Your goal —
Find every line below with the word "WatchSet". Then give only how many there are.

(Stored items)
== Segment start ==

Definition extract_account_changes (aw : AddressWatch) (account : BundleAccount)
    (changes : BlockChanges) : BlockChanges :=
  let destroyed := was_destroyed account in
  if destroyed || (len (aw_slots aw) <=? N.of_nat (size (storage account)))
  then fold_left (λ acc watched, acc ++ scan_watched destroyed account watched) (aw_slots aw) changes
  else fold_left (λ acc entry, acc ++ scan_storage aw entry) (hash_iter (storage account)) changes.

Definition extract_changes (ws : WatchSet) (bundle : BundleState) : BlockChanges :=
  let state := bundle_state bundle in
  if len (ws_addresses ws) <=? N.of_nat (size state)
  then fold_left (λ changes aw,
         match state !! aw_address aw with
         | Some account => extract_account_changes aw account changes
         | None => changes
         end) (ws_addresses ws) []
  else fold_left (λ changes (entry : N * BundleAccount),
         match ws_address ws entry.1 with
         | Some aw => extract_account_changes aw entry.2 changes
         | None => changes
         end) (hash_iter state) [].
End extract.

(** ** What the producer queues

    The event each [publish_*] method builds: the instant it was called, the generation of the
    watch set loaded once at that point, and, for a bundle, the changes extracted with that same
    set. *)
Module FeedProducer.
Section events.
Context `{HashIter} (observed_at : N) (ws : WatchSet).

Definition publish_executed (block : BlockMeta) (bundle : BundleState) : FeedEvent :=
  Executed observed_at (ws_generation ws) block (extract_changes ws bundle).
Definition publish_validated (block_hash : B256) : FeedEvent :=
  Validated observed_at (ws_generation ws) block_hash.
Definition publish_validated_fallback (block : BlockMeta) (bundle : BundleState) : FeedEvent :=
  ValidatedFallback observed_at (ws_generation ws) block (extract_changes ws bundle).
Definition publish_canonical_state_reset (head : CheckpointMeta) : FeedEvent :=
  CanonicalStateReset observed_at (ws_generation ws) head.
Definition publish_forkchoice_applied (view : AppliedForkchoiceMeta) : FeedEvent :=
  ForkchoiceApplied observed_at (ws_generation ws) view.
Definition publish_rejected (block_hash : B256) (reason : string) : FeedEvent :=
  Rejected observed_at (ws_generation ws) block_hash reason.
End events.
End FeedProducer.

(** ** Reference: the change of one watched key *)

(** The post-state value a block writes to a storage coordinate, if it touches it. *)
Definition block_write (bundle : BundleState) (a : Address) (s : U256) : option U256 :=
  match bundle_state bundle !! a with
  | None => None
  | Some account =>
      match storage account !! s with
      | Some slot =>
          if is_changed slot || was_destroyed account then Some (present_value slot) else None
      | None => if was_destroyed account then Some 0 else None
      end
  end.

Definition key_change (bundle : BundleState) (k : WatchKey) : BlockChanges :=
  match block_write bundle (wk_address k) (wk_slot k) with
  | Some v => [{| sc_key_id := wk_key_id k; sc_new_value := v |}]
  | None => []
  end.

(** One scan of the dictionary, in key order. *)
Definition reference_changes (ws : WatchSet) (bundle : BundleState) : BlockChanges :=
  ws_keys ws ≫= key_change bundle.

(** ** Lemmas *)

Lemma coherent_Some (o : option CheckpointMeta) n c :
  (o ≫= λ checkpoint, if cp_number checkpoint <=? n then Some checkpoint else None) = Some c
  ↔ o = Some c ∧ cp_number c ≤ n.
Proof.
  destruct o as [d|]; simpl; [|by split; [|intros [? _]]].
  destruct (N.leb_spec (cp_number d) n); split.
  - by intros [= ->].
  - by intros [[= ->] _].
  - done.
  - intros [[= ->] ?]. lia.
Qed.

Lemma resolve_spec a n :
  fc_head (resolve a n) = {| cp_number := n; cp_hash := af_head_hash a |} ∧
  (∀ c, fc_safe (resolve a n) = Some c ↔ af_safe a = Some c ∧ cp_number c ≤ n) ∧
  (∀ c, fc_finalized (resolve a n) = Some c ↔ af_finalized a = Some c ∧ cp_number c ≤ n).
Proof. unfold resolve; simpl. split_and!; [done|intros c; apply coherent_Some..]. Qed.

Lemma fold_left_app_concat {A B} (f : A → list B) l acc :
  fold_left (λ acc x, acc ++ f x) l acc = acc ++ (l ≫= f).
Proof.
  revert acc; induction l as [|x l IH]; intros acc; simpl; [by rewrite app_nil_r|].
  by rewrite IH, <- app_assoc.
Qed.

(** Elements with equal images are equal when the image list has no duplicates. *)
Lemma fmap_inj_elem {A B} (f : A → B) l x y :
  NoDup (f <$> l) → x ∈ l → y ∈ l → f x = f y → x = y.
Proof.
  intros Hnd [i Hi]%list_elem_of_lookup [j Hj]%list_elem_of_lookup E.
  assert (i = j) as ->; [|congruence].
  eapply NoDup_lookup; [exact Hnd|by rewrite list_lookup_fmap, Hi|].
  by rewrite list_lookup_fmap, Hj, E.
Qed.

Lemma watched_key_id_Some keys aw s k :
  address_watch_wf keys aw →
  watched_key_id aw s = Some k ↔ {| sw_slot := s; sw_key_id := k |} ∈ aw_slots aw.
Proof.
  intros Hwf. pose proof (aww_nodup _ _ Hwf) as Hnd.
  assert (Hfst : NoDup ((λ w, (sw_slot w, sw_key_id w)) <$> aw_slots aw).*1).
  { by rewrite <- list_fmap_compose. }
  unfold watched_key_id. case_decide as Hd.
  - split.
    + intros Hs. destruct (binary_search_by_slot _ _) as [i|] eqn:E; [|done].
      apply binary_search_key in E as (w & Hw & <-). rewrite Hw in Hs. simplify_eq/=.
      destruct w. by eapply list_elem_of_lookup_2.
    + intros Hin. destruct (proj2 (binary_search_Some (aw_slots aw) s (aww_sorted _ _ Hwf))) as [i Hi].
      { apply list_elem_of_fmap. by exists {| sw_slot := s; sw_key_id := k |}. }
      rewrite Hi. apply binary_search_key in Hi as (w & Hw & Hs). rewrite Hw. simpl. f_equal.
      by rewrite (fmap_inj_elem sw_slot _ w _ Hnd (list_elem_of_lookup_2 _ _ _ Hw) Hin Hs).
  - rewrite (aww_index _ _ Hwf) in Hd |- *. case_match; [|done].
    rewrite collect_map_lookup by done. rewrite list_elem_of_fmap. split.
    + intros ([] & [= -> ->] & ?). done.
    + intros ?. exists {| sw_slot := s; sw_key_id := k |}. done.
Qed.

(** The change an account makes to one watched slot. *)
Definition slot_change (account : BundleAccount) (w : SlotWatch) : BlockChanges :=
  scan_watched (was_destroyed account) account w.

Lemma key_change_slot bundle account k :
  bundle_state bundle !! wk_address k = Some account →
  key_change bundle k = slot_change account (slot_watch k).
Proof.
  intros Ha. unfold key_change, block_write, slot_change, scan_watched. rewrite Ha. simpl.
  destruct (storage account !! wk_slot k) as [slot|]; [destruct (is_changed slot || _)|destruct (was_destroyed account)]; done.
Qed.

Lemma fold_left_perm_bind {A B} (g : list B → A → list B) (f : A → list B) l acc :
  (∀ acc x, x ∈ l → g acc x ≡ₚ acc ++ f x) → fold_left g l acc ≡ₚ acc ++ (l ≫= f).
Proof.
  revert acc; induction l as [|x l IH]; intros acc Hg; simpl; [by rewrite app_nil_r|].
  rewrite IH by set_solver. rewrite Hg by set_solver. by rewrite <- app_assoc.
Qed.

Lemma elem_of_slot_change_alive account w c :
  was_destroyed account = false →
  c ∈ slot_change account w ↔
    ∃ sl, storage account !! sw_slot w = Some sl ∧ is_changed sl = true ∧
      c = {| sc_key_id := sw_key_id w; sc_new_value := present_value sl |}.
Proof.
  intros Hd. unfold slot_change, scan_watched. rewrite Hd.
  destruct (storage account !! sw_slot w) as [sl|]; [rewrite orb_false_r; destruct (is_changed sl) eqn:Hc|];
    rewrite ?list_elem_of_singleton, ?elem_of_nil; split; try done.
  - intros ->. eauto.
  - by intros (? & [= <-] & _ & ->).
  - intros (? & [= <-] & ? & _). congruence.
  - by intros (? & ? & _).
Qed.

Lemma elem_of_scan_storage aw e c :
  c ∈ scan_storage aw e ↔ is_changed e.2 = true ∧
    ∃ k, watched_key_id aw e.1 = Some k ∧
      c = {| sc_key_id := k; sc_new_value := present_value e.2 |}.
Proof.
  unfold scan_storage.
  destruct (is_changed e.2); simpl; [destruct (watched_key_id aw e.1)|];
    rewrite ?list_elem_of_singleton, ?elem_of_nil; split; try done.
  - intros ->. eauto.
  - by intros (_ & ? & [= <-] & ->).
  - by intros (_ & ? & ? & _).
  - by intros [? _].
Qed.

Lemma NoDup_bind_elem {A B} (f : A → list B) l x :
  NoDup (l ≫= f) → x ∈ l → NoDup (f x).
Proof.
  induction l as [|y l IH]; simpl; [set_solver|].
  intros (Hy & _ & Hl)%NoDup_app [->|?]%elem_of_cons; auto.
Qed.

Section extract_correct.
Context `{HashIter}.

== Segment end ==

Output of the task —
3